A 13-year pathway to citizenship
Democratic Majority Leader Harry Reid has said that by the July 4 break he hopes the Senate will pass the bill, which provides a 13-year pathway to citizenship for the more than 11 million living illegally in the United States, tightens border security, and aims to collect back taxes from undocumented workers.
It also would revise programmes for high-tech employees and agriculture workers, require firms to use an e-verify programme that prevents illegal hires and compel those receiving provisional legal status to learn English.
Obama made an outspoken pitch for the bill Tuesday, branding those opposed to it insincere about fixing a badly broken system.
The president has gently pushed the bill from behind the scenes for months, fearing his open support would swell the ranks of conservatives who see the bill as offering amnesty to illegal immigrants and who are determined to kill it.
But as the legislation faced a crucial test vote, Obama waded into the fray, leveraging the political capital on the issue he won during last year’s election campaign, particularly among Hispanic voters.
New border security measures
The president sought to disarm conservative Republicans — even some who support immigration reform — who argue that the bill should not be passed without tough new border security measures.
“If passed, the Senate bill, as currently written and as hitting the floor, would put in place the toughest border enforcement plan that America has ever seen. So nobody’s taking border enforcement lightly,” he said at a White House event.
Obama also took direct aim at the motives of lawmakers who are opposed to the bill.
“If you’re not serious about it, if you think that a broken system is the best America can do, then I guess it makes sense to try to block it,” he said.
“But if you’re actually serious and sincere about fixing a broken system, this is the vehicle to do it, and now is the time to get it done.”
Senator Lindsey Graham, a frequent Obama critic, said “the president’s tone and engagement has been very helpful” to the process.
But he stressed that fellow Republicans in the Senate and House needed to look closely at whether they want to scupper the effort and jeopardize the party’s political future by alienating millions of voters.

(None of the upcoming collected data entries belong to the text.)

(** An entry goes only by running out of hold frames, unmatched. *)
Lemma updateMissedFrames_gone (tracked : JsMap.t TrackedFace)
      (id : string) (t : TrackedFace) :
  JsMap.get tracked id = Some t ->
  JsMap.get (updateMissedFrames config results matched used tracked) id = None ->
  ageTrack config t = None /\ hasId matched id = false.
Proof.
  induction tracked as [|[k v] rest IH]; intros Hget Hnone; [discriminate|].
  change (updateMissedFrames config results matched used ((k, v) :: rest))
    with ((if negb (hasId matched k)
              && negb (someUnusedDetection results used)
           then match ageTrack config v with
                | Some aged => [(k, aged)]
                | None => []
                end
           else [(k, v)])
          ++ updateMissedFrames config results matched used rest) in Hnone.
  simpl in Hget. destruct (String.eqb k id) eqn:E.
  - apply String.eqb_eq in E. subst k. injection Hget as ->.
    destruct (negb (hasId matched id) && negb (someUnusedDetection results used))
      eqn:C.
    + destruct (ageTrack config t) as [aged|] eqn:A.
      * simpl in Hnone. rewrite String.eqb_refl in Hnone. discriminate.
      * split; [reflexivity|].
        apply andb_true_iff in C. destruct C as [C _].
        apply negb_true_iff in C. exact C.
    + simpl in Hnone. rewrite String.eqb_refl in Hnone. discriminate.
  - apply IH; [exact Hget|].
    destruct (negb (hasId matched k) && negb (someUnusedDetection results used)).
    + destruct (ageTrack config v); simpl in Hnone; [rewrite E in Hnone|];
        exact Hnone.
    + simpl in Hnone. rewrite E in Hnone. exact Hnone.
Qed.

End Table.

Section Tick.

Variable sqrt : Q -> Q.
Variable femaleBoostFactor : Q.
Variable minDemographicConfidence : Q.
Variable config : CCTVDetectionConfig.
Variable currentTime : Z.
Variable randomSuffix : nat -> string.
Variable results : list DetectionResult.

Local Abbreviation turn := (matchTrack sqrt femaleBoostFactor config currentTime results).

(** The entry the matching loop leaves under [k]: the one it found, or the
    matched update of a track of the loop with one of the results. *)
Lemma matchLoop_entry (l : list (string * TrackedFace)) :
  forall (m : Matching) (k : string),
    JsMap.get (m_tracked (fold_left turn l m)) k = JsMap.get (m_tracked m) k
    \/ exists t det,
        In (k, t) l /\ In det results
        /\ JsMap.get (m_tracked (fold_left turn l m)) k
           = Some (updateMatched femaleBoostFactor currentTime t det).
Proof.
  induction l as [|[id t] l IH]; intros m k; cbn [fold_left].
  - left. reflexivity.
  - destruct (IH (turn m (id, t)) k) as [E|[t' [det [Hin [Hd E]]]]].
    + rewrite E. unfold matchTrack.
      destruct (findBestMatch sqrt config (usedDetections m) t results)
        as [[b d]|] eqn:F; [|left; reflexivity].
      apply MatchingProps.findBestMatch_index in F. destruct F as [Hn _].
      apply nth_error_In in Hn.
      simpl. destruct (string_dec k id) as [->|Ne].
      * right. exists t, d. split; [left; reflexivity|].
        split; [exact Hn | apply get_after_set].
      * left. apply get_after_set_other. exact Ne.
    + right. exists t', det. split; [right; exact Hin|]. split; assumption.
Qed.

Variable st : TrackerState.

Local Abbreviation matching :=
  (matchTracks sqrt femaleBoostFactor config currentTime results (countFrame st)).
Local Abbreviation tableAfter :=
  (tracked (nextState (detectionTick sqrt femaleBoostFactor minDemographicConfidence
                                     config currentTime randomSuffix results st))).

(** The table of the matching loop holds the track of an unmatched id as it
    was. *)
Lemma unmatched_track_untouched (id : string) (t : TrackedFace) :
  JsMap.get (tracked st) id = Some t ->
  hasId (matchedIds matching) id = false ->
  JsMap.get (m_tracked matching) id = Some t.
Proof.
  intros Hget Hm.
  pose proof (matchTracks_untouched sqrt femaleBoostFactor config currentTime
                                    results st) as [_ Hun].
  destruct (Hun id Hm) as [_ [G _]]. simpl in G. rewrite G. exact Hget.
Qed.

Lemma matching_keeps_ids_unique :
  JsMap.wf (tracked st) -> JsMap.wf (m_tracked matching).
Proof.
  intros Hwf.
  pose proof (matchTracks_untouched sqrt femaleBoostFactor config currentTime
                                    results st) as [Hkeys _].
  simpl in Hkeys. unfold JsMap.wf. rewrite Hkeys. exact Hwf.
Qed.

(** What a tick can have done to a track that is still in the table. *)
Lemma tick_track_cases (id : string) (t t' : TrackedFace) :
  JsMap.wf (tracked st) ->
  JsMap.get (tracked st) id = Some t ->
  (forall j, newId currentTime (randomSuffix j) <> id) ->
  JsMap.get tableAfter id = Some t' ->
  t' = t
  \/ ageTrack config t = Some t'
  \/ exists det, In det results
                 /\ t' = updateMatched femaleBoostFactor currentTime t det.
Proof.
  intros Hwf Hget Hfresh Hafter.
  pose proof (matching_keeps_ids_unique Hwf) as Hwf'.
  unfold detectionTick in Hafter. cbn [nextState tracked] in Hafter.
  apply get_In in Hafter.
  apply updateMissedFrames_origin in Hafter.
  destruct Hafter as [t0 [Hin Hrel]].
  apply addNewTracks_In_elsewhere in Hin; [|exact Hfresh].
  apply (In_get _ _ _ Hwf') in Hin.
  destruct Hrel as [->|[A Hm]].
  - unfold matchTracks in Hin.
    destruct (matchLoop_entry (tracked (countFrame st))
                (mkMatching (tracked (countFrame st))
                            (captureSession (countFrame st)) [] []) id)
      as [E|[t1 [det [Hin1 [Hd E]]]]];
      rewrite E in Hin; simpl in Hin.
    + left. congruence.
    + right. right. exists det. split; [exact Hd|].
      injection Hin as Hin. subst t0.
      assert (t1 = t).
      { simpl in Hin1.
        eapply keys_unique; [exact Hwf | exact Hin1 |]. apply get_In. exact Hget. }
      subst t1. reflexivity.
  - right. left. rewrite (unmatched_track_untouched id t Hget Hm) in Hin.
    injection Hin as ->. exact A.
Qed.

“Politically, if the bill fails and Republicans… receive the blame from the eyes of the public for not being practical, I think it makes it virtually impossible for us to win the White House in 2016,” Graham told reporters.
Several Republicans remain sceptical of the bill, with Senator Saxby Chambliss of Georgia vowing to introduce “a whole slew” of amendments.
Republican Senator Ted Cruz acknowledged the measure “is going to pass the Senate, but as written, this bill will not pass the House,” where he said lawmakers remained concerned about a pathway to citizenship for millions of people living in the shadows.
Senator Mitch McConnell, the chamber’s top Republican, sought a balanced tone Tuesday, and voted to proceed to debate on the bill.
But he stressed “there will need to be major changes to this bill if it’s going to become law,” citing Republican calls for mandatory border security triggers before undocumented workers can begin the pathway to citizenship.
The bill will need 60 votes to pass the 100-seat Senate, and then face an uncertain fate in the Republican-controlled House of Representatives, where Speaker John Boehner has pledged to begin debate on immigration legislation this month.